Education RequirementsWhile applicants can be accepted to dental school to complete a DDS or DDM regardless of undergraduate major, pre-dentistry degrees may be helpful
Common Courses in Pre-DentistryBiology, chemistry, physics, organic chemistry
Career Outlook (2016-2026) 19% growth (for all orthodontists)
Online AvailabilityPre-dentistry programs may be offered in a hybrid format, allowing students to complete some classes online

Source: U.S. Bureau of Labor Statistics

What Are Pre-Dentistry Degree Programs?

Pre-dentistry degree programs are pre-professional programs that offer you the opportunity to major in any subject you choose, while including in the curriculum the prerequisite courses needed to apply to a dental program. You'll also be required to complete general education courses along with electives in your areas of interest. In addition to English and math courses, required courses typically include:

  • Biology
  • Chemistry
  • Physics
  • Organic chemistry

What Is the Job Outlook for Aspiring Orthodontists?

After you've completed your post-doctoral degree in orthodontics, you may begin looking for jobs in healthcare or with private practices. Job growth for dentists is expected to be around 19% from 2016-2026, according to the U.S. Bureau of Labor Statistics, (www.bls.gov). As of May 2018, the mean salary for orthodontists was $225,760, according to the BLS.

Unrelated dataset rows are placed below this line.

(** * A to-do list with local-storage persistence (todo-app/src/App.tsx)

    Shallow embedding of the [App] component: the task store (the [todos]
    state cell with [addTodo], [toggleTodo], [deleteTodo], [editTodo] and the
    derived counts) and the persistence bridge (the two [useEffect] hooks
    that mirror the store into [localStorage] under the key 'todos').

    Modelling conventions
    - a JavaScript string is the list of its UTF-16 code units ([list N]);
    - a [number] that holds an integer (every [id] is a [Date.now()] reading)
      is a [Z];
    - React state is passed explicitly: every handler maps an [AppState] to
      the [AppState] of the next render;
    - the two clock reads of [addTodo] ([Date.now()] and
      [new Date().toISOString()]) are inputs of the handler;
    - the effects run in a small monad over a [World] (storage, console,
      state cell) in which a call returns or throws;
    - [JSON.stringify], [JSON.parse] and [localStorage] belong to the
      platform, not to the repository: they are written out after ECMA-262
      (sections on the JSON object) and the Web Storage interface, as far as
      the component uses them. *)

From Stdlib Require Import ZArith NArith List Ascii String Lia.
From Stdlib Require Import Decimal DecimalFacts DecimalN DecimalZ.
From stdpp Require Import gmap list.

Local Open Scope Z_scope.

(** ** Strings *)

Abbreviation jsstring := (list N).

(** The code unit of an ASCII character and the code units of an ASCII
    literal. *)
Definition ch (a : ascii) : N := N_of_ascii a.

Definition str (s : string) : jsstring := List.map ch (list_ascii_of_string s).

(** [if (s)] on a string: only the empty string is falsy. *)
Definition truthy (s : jsstring) : bool :=
  match s with
  | [] => false
  | _ :: _ => true
  end.

(** ** The task store *)

(** [interface Todo]. *)
Record Todo := mkTodo {
  id : Z;
  text : jsstring;
  completed : bool;
  createdAt : jsstring
}.

(** The two state cells of [App]. *)
Record AppState := mkApp {
  todos : list Todo;
  inputValue : jsstring
}.

(** [useState<Todo[]>([])] and [useState<string>('')]. *)
Definition initialState : AppState := {| todos := []; inputValue := [] |}.

Definition setTodos (l : list Todo) (st : AppState) : AppState :=
  {| todos := l; inputValue := inputValue st |}.

Definition setInputValue (v : jsstring) (st : AppState) : AppState :=
  {| todos := todos st; inputValue := v |}.

(** [handleInputChange]: the text field writes its value to [inputValue]. *)
Definition handleInputChange (v : jsstring) (st : AppState) : AppState :=
  setInputValue v st.

(** [addTodo]. [now] is what [Date.now()] returned and [iso] what
    [new Date().toISOString()] returned. *)
Definition addTodo (now : Z) (iso : jsstring) (st : AppState) : AppState :=
  if truthy (inputValue st) then
    let newTodo :=
      {| id := now; text := inputValue st; completed := false; createdAt := iso |} in
    setInputValue [] (setTodos (todos st ++ [newTodo]) st)
  else st.

(** [{ ...todo, completed: !todo.completed }]. *)
Definition flip_completed (todo : Todo) : Todo :=
  {| id := id todo; text := text todo;
     completed := negb (completed todo); createdAt := createdAt todo |}.

(** [{ ...todo, text: newText }]. *)
Definition with_text (newText : jsstring) (todo : Todo) : Todo :=
  {| id := id todo; text := newText;
     completed := completed todo; createdAt := createdAt todo |}.

(** [toggleTodo]. *)
Definition toggleTodo (i : Z) (st : AppState) : AppState :=
  setTodos
    (List.map (fun todo => if id todo =? i then flip_completed todo else todo)
       (todos st))
    st.

(** [deleteTodo]. *)
Definition deleteTodo (i : Z) (st : AppState) : AppState :=
  setTodos (List.filter (fun todo => negb (id todo =? i)) (todos st)) st.

(** [editTodo]. *)
Definition editTodo (i : Z) (newText : jsstring) (st : AppState) : AppState :=
  setTodos
    (List.map (fun todo => if id todo =? i then with_text newText todo else todo)
       (todos st))
    st.

(** [completedCount], [totalCount] and the [Remaining] figure of the stats
    bar, as JavaScript numbers. *)
Definition completedCount (st : AppState) : Z :=
  Z.of_nat (length (List.filter (fun todo => completed todo) (todos st))).
(** * Social-Media-Analysis: the analytical engine, embedded and verified

    Embedding of [services/dataProcessor.ts] (the normalizer
    [processCSVData], the sync analyzer [calculateNTS], the forecaster
    [generateNeuralForecast], the summarizer [generateRichSummary]), of
    the application component (the report section splitting inside
    [startBriefing], the view [filteredData], the mock points and what a
    pulse does to the data, the log and the link), of the data of the
    charts of [components/DataVisuals.tsx], and of the selection made by
    the report request [generateTacticalReport].

    Conventions of the embedding.
    - A JavaScript [number] is a value of [num]: [NaN], the two infinities,
      or a finite value carried as an exact rational.  Rounding of binary64
      arithmetic and the sign of zero are not represented; every concrete
      value used below is a small integer or a ratio that binary64 rounds
      on the same side.
    - A JavaScript string is a [string] of 8-bit code units.
    - What the host decides (the formats [Date.parse] accepts beyond ISO,
      the local time zone, the clock, [Math.random], the locale of
      [toLocaleString]) is a field of the record [Host].
    - A thrown exception is the [Throw] constructor of [result].
    - Arrays that a function receives by reference live in a [Heap]. *)

From Stdlib Require Import ZArith QArith Qabs Qround Lia Lqa Bool Ascii String List.
From Stdlib Require Import DecimalString Sorted.
From stdpp Require Import base option list gmap strings.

Are Programs Available Online?

While pre-dentistry degrees aren't specifically available online, you may have a few distance learning options available. Admission requirements at the time of applying to dental school usually consist of at least 90 credits or three years of undergraduate coursework from an accredited school. Prerequisite courses for dental school usually include biology, chemistry, physics and math, along with non-science courses.

You may be able to complete a portion of your undergraduate prerequisites online in the form of a distance learning associate's degree program. You may also find bachelor's degrees in science-related majors that are offered as hybrid programs, requiring a few visits to campus to complete labs or other in-person fulfillment.